MOTM: Tell us about the March business conference and your pre-conference webinar.
DW: There are two really huge events taking place in North Africa in the next few months. One of them is the second US-Morocco Business Development Conference on March 10th and 11th and the other one is the Algiers International Trade Fair.
The business development conference is an expression of the US-Morocco Strategic Dialogue — government to government discussions about how both sides, the United States and Morocco, can improve our policies and procedures to enhance our bilateral trade.
We are hosting a webinar on February 11th to highlight both.
The Consulate General to Casablanca, Brian Shukan, is going to be leading off the Morocco portion of the webinar and turn it over to the Moroccan Ministry of Foreign Affairs to review the agenda. The second day of the conference, US companies can either go up to Tangiers to tour exports and manufacturing facilities available to them, or come down to Casablanca, the commercial hub of Morocco, to participate in a series of business briefings, networking events and site visits.
MOTM: Interesting—why the two different options?
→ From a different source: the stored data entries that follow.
(* ===== verification/_CoqProject ===== *)
-Q . S2P
Prelude.v
GoStrings.v
Strconv.v
Base64.v
Utf8.v
GoPath.v
TextTypes.v
Newlines.v
Codec.v
EditorConfig.v
Diff.v
Edit.v
Token.v
Policy.v
Replay.v
TransportAuth.v
Capability.v
Approval.v
PathMatch.v
Gitignore.v
Workspace.v
Scan.v
AtomicWrite.v
Sessions.v
Lifecycle.v
FileEdit.v
FileJob.v
Redact.v
RateLimit.v
Http.v
StrictJson.v
AuditLog.v
ApprovalView.v
ReviewParse.v
WorkspaceRegistry.v
WorkspaceRouter.v
Image.v
FileRead.v
FileWorker.v
ExecProfile.v
ExecCapability.v
ExecServer.v
ExecTable.v
ExecMemory.v
NetPolicy.v
Tools.v
Calls.v
External.v
NetJob.v
NetService.v
CredentialStore.v
RemoteJob.v
RemoteService.v
BridgeText.v
Bridge.v
Gateway.v
Approve.v
Endpoint.v
FileExecutor.v
GatewaySafety.v
HttpSafety.v
HttpLifecycle.v
(** ** [strings.Split] with a one-byte separator, and [strings.Join] *)
Fixpoint split_byte (c : ascii) (s : gostring) : list gostring :=
  match s with
  | [] => [[]]
  | a :: s' =>
      if Ascii.eqb a c then [] :: split_byte c s'
      else match split_byte c s' with
           | [] => [[a]]
           | w :: ws => (a :: w) :: ws
           end
  end.

Fixpoint join (sep : gostring) (l : list gostring) : gostring :=
  match l with
  | [] => []
  | [w] => w
  | w :: ws => w ++ sep ++ join sep ws
  end.

Lemma split_byte_ne c s : split_byte c s <> [].
Proof. destruct s as [|a s]; cbn; [done|]. case_match; [done|]. by case_match. Qed.

Lemma join_cons sep w ws : ws <> [] -> join sep (w :: ws) = w ++ sep ++ join sep ws.
Proof. by destruct ws. Qed.

Lemma join_split_byte c s : join [c] (split_byte c s) = s.
Proof.
  induction s as [|a s IH]; [done|]. cbn [split_byte].
  destruct (Ascii.eqb a c) eqn:E.
  - apply Ascii.eqb_eq in E as ->. rewrite join_cons by apply split_byte_ne. by rewrite IH.
  - destruct (split_byte c s) as [|w ws] eqn:Es; [by apply split_byte_ne in Es|].
    destruct ws as [|w' ws].
    + cbn in *. by subst.
    + rewrite join_cons by done. rewrite join_cons in IH by done. cbn. f_equal. done.
Qed.

Lemma split_byte_no_sep c s w : w ∈ split_byte c s -> c ∉ w.
Proof.
  revert w; induction s as [|a s IH]; cbn; intros w.
  - rewrite list_elem_of_singleton. intros ->. apply not_elem_of_nil.
  - destruct (Ascii.eqb a c) eqn:E.
    + rewrite elem_of_cons. intros [->|H]; [apply not_elem_of_nil | by apply IH].
    + apply Ascii.eqb_neq in E. pose proof (split_byte_ne c s).
      destruct (split_byte c s) as [|w' ws]; [done|].
      rewrite elem_of_cons. intros [->|Hin].
      * rewrite elem_of_cons. intros [->|Hc]; [done|]. revert Hc. apply IH. left.
      * apply IH. by right.
Qed.

Lemma split_byte_app_no_sep c w : c ∉ w -> split_byte c w = [w].
Proof.
  induction w as [|a w IH]; [done|]. rewrite not_elem_of_cons. intros [Hne Hin].
  cbn. rewrite IH by done. case_match eqn:E; [|done]. apply Ascii.eqb_eq in E. congruence.
Qed.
DW: Some companies, based on their business model, might be interested in coming to Morocco to set up a manufacturing type of facility. In that case they might be more interested in Tangiers because that’s the strength of Tangiers. For other companies who have a product manufactured in America who want to network to find a distributor or a strategic partner to distribute and sell that product throughout Morocco, Casablanca would probably be the better choice.